Der Tourismusbeauftragte der Bundesregierung, Thomas Bareiß, mahnte dabei Tempo an. Der CDU-Politiker sagte der Deutschen Presse-Agentur: "In Berlin war uns eine enge Abstimmung mit Brüssel wichtig. Allerdings wird der wirtschaftliche Druck von Tag zu Tag größer. Andere EU Länder waren da nicht so zurückhaltend und haben zwischenzeitlich den obligatorischen Gutschein gesetzlich eingeführt. Ich bin zuversichtlich, dass wir zu einer Lösung kommen können."
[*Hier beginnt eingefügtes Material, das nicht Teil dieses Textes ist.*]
(** * limesurveyrc2api: the participant/token client [_Token]

    A shallow embedding of [limesurveyrc2api/_token.py].  Each of the five
    methods of the class [_Token] builds an [OrderedDict] of parameters,
    hands it to [self.api.query], and inspects the decoded response.

    The embedding follows the Python text:
    - responses and arguments are dynamically typed JSON-like values;
    - a Python [dict] is a finite map (each key held once);
    - an [OrderedDict] built from a list of pairs is that list of pairs,
      in insertion order;
    - methods run in a state-and-exception monad over the client object,
      so that attribute reads, the transport call, [raise] and [assert]
      appear where the source has them. *)

From stdpp Require Import gmap strings list fin_maps.
From Stdlib Require Import ZArith.

Set Warnings "-register-all".

(** ** Values *)

(** What the JSON decoder of the transport can hand back, and what callers
    pass in: [None], booleans, integers, strings, lists and dicts with
    string keys.  No branch of the client looks inside a number, so floats
    are left out. *)
Inductive value : Type :=
  | VNone
  | VBool (b : bool)
  | VInt (z : Z)
  | VStr (s : string)
  | VList (l : list value)
  | VDict (d : gmap string value).

(** [OrderedDict([(k1, v1); ...])]: the pairs in insertion order. *)
Abbreviation OrderedDict := (list (string * value)).

(** [type(v) is dict] *)
Definition type_is_dict (v : value) : bool :=
  match v with VDict _ => true | _ => false end.

(** [type(v) is list] *)
Definition type_is_list (v : value) : bool :=
  match v with VList _ => true | _ => false end.

(** [k in v].  Every use in the source sits to the right of
    [type(v) is dict and ...], so it is only ever evaluated on a dict. *)
Definition contains (k : string) (v : value) : bool :=
  match v with
  | VDict d => match d !! k with Some _ => true | None => false end
  | _ => false
  end.

(** [v == s] for a string literal [s]: among the values above only an
    equal [str] compares equal to a [str]. *)
Definition eq_str (v : value) (s : string) : bool :=
  match v with VStr t => String.eqb t s | _ => false end.

(** Truth value of [v], as [or] tests it. *)
Definition truthy (v : value) : bool :=
  match v with
  | VNone => false
  | VBool b => b
  | VInt z => negb (Z.eqb z 0)
  | VStr s => negb (String.eqb s "")
  | VList l => match l with [] => false | _ => true end
  | VDict d => negb (bool_decide (d = ∅))
  end.

(** [a or b] *)
Definition py_or (a b : value) : value := if truthy a then a else b.

(** ** Exceptions and outcomes *)

(** Modelled from the spec: the class [LimeSurveyError] is imported from
    [limesurveyrc2api.exceptions], which is not part of the source at hand.
    The spec's RemoteOperationError "carries the method name and status
    string verbatim", so the exception is the pair of its two constructor
    arguments.  [AssertionError], [KeyError] and [TypeError] are Python's
    own; [TransportError] stands for whatever [api.query] itself raises. *)
Inductive exn : Type :=
  | LimeSurveyError (method : string) (status : value)
  | AssertionError
  | KeyError (k : string)
  | TypeError
  | TransportError (what : string).

Inductive outcome (A : Type) : Type :=
  | Return (a : A)
  | Raise (e : exn).
Arguments Return {A} a.
Arguments Raise {A} e.
(** X5.  Resolution examines the candidates in list order, each at most
    once, the probe of a candidate right after its lookup: its trace is that
    of an initial segment of the candidate list, in which every candidate
    but the last was passed over; and whenever a candidate is left
    unexamined, the last one examined was not passed over. *)
Theorem candidates_examined_in_order (w : World) :
  exists reached rest,
    CANDIDATES = reached ++ rest /\
    trace (python_for_generator w) = flat_map (turn_events w) reached /\
    forallb (passed_over w) (removelast reached) = true /\
    (below_minimum (version_info w) ->
     forallb (passed_over w) reached = true -> rest = []).
Proof.
  destruct (version_ok w) eqn:V.
  - exists [], CANDIDATES. rewrite resolver_sufficient by assumption.
    repeat split; try reflexivity.
    intros B. apply version_ok_false in B. congruence.
  - destruct (loop_reaches w CANDIDATES) as (reached & rest & S & T & I & E).
    exists reached, rest. rewrite resolver_insufficient by assumption.
    repeat split; auto.
Qed.

Lemma candidates_examined_in_order_witness :
  exists reached rest,
    CANDIDATES = reached ++ rest /\
    trace (python_for_generator world_shim) =
      flat_map (turn_events world_shim) reached /\
    forallb (passed_over world_shim) (removelast reached) = true /\
    (below_minimum (version_info world_shim) ->
     forallb (passed_over world_shim) reached = true -> rest = []).
Proof. exact (candidates_examined_in_order world_shim). Defined.

Lemma turn_spawn_count (w : World) (c : string) :
  count is_spawn (turn_events w c) = if resolvable w c then 1%nat else 0%nat.
Proof.
  unfold turn_events, resolvable, count.
  now destruct (resolves_elsewhere w c).
Qed.

Lemma loop_spawns_resolvable (w : World) (candidates : list string) :
  (count is_spawn (trace (candidates_loop w candidates))
   <= List.length (filter (resolvable w) candidates))%nat.
Proof.
  induction candidates as [| c cs IH]; [apply Nat.le_refl |].
  pose proof (turn_spawn_count w c) as T.
  cbn [filter].
  destruct (qualifies w c) eqn:Q.
  { destruct (loop_qualifies w c cs Q) as (p & _ & E).
    rewrite E. unfold trace. cbn [fst]. rewrite T.
    destruct (resolvable w c); cbn [List.length]; lia. }
  destruct (unspawnable w c) eqn:U.
  { destruct (loop_unspawnable w c cs U) as (msg & E).
    rewrite E. unfold trace. cbn [fst]. rewrite T.
    destruct (resolvable w c); cbn [List.length]; lia. }
  rewrite loop_pass by (unfold passed_over; now rewrite Q, U).
  rewrite trace_after, count_app, T.
  destruct (resolvable w c); cbn [List.length]; lia.
Qed.

Lemma unresolvable_candidate (w : World) (c : string) :
  which w c = None \/ which w c = Some "" \/
  which w c = Some (executable w) ->
  resolvable w c = false.
Proof.
  unfold resolvable, resolves_elsewhere.
  intros [-> | [-> | ->]]; [reflexivity | reflexivity |].
  now rewrite String.eqb_refl, orb_true_r.
Qed.

Lemma filter_none {A} (f : A -> bool) (l : list A) :
  (forall x, In x l -> f x = false) -> filter f l = [].
Proof.
  induction l as [| a l IH]; intros H; [reflexivity |].
  cbn [filter]. rewrite (H a) by now left.
  apply IH. intros x I. apply H. now right.
Qed.

(** X6.  Resolution spawns no more probes than there are candidate names
    that resolve to a non-empty path other than [sys.executable].  In
    particular, when every candidate name is unresolved, resolves to an
    empty path or resolves to the running interpreter, resolution spawns no
    process at all. *)
Theorem probes_bounded_by_resolvable (w : World) :
  (count is_spawn (trace (python_for_generator w))
   <= List.length (filter (resolvable w) CANDIDATES))%nat /\
  ((forall c, In c CANDIDATES ->
      which w c = None \/ which w c = Some "" \/
      which w c = Some (executable w)) ->
   count is_spawn (trace (python_for_generator w)) = 0%nat).
Proof.
  assert (Bound :
    (count is_spawn (trace (python_for_generator w))
     <= List.length (filter (resolvable w) CANDIDATES))%nat).
  { destruct (version_ok w) eqn:V.
    - rewrite resolver_sufficient by assumption. apply Nat.le_0_l.
    - rewrite resolver_insufficient by assumption.
      apply loop_spawns_resolvable. }
  split; [exact Bound |].
  intros H. rewrite (filter_none (resolvable w) CANDIDATES) in Bound.
  - cbn [List.length] in Bound. lia.
  - intros c I. apply unresolvable_candidate. now apply H.
Qed.

Lemma probes_bounded_by_resolvable_witness :
  (count is_spawn (trace (python_for_generator world_old)) <= 1)%nat /\
  count is_spawn (trace (python_for_generator world_self)) = 0%nat.
Proof.
  split.
  - exact (proj1 (probes_bounded_by_resolvable world_old)).
  - apply (proj2 (probes_bounded_by_resolvable world_self)).
    intros c I. simpl in I.
    destruct I as [<- | [<- | [<- | [<- | []]]]]; simpl; tauto.
Defined.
Der Wirtschafts-Staatssekretär fügte hinzu, eine Gutscheinlösung sei ein gutes Instrument, um die Struktur der Veranstalter und Reisebüros zu erhalten. "Die Summe der jetzt fälligen Rückerstattungen ist enorm und es entsteht ein Liquiditätsengpass, der die ganze Branche wie eine Lawine erfassen wird. Gerade kleine und mittlere Firmen sind in ihrer Existenz gefährdet." Die Kunden könnten sich aber darauf verlassen: "Wenn es einen gesetzlichen Gutschein gibt, dann mit einer garantierten Absicherung."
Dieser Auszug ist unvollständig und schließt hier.